[Collected data]
########################################
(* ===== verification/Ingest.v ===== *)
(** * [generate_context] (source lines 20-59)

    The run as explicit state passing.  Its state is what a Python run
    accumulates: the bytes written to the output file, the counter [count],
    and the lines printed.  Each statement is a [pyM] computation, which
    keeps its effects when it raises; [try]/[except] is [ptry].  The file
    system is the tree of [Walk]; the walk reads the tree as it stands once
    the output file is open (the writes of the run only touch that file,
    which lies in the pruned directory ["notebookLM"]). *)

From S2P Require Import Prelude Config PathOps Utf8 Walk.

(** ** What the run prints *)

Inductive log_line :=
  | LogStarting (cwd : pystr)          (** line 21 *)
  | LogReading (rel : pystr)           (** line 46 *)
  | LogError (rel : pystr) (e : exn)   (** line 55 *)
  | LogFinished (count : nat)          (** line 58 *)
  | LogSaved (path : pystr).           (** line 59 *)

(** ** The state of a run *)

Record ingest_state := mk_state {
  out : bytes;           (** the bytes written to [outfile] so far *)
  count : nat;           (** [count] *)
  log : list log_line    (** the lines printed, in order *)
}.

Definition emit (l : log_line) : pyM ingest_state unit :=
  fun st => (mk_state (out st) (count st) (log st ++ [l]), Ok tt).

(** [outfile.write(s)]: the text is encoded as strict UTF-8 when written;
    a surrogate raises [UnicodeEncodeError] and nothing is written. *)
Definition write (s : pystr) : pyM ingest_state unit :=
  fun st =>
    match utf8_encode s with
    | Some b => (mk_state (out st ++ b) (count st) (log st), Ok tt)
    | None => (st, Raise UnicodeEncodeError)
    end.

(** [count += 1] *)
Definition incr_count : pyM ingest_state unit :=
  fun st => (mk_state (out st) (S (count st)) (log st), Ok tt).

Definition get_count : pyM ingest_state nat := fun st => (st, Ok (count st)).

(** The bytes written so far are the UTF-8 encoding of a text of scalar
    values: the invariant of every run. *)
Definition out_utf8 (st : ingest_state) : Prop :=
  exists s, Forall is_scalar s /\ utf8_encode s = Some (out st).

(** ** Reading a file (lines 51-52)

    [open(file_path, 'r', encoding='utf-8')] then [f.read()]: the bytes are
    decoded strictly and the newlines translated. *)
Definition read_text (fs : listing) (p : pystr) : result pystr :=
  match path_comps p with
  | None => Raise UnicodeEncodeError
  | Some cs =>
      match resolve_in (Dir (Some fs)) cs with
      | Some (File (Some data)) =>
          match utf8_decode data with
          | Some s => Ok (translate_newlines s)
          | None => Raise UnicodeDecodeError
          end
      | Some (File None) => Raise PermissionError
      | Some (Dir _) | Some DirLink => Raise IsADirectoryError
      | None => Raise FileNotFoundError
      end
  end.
########################################
Work task
Would you output, from the records above, exactly the run of lines that starts at the line containing "the output file is" and ends at the line containing "a surrogate raises", and only that run?

Response to this task
    the output file is open (the writes of the run only touch that file,
    which lies in the pruned directory ["notebookLM"]). *)

From S2P Require Import Prelude Config PathOps Utf8 Walk.

(** ** What the run prints *)

Inductive log_line :=
  | LogStarting (cwd : pystr)          (** line 21 *)
  | LogReading (rel : pystr)           (** line 46 *)
  | LogError (rel : pystr) (e : exn)   (** line 55 *)
  | LogFinished (count : nat)          (** line 58 *)
  | LogSaved (path : pystr).           (** line 59 *)

(** ** The state of a run *)

Record ingest_state := mk_state {
  out : bytes;           (** the bytes written to [outfile] so far *)
  count : nat;           (** [count] *)
  log : list log_line    (** the lines printed, in order *)
}.

Definition emit (l : log_line) : pyM ingest_state unit :=
  fun st => (mk_state (out st) (count st) (log st ++ [l]), Ok tt).

(** [outfile.write(s)]: the text is encoded as strict UTF-8 when written;
    a surrogate raises [UnicodeEncodeError] and nothing is written. *)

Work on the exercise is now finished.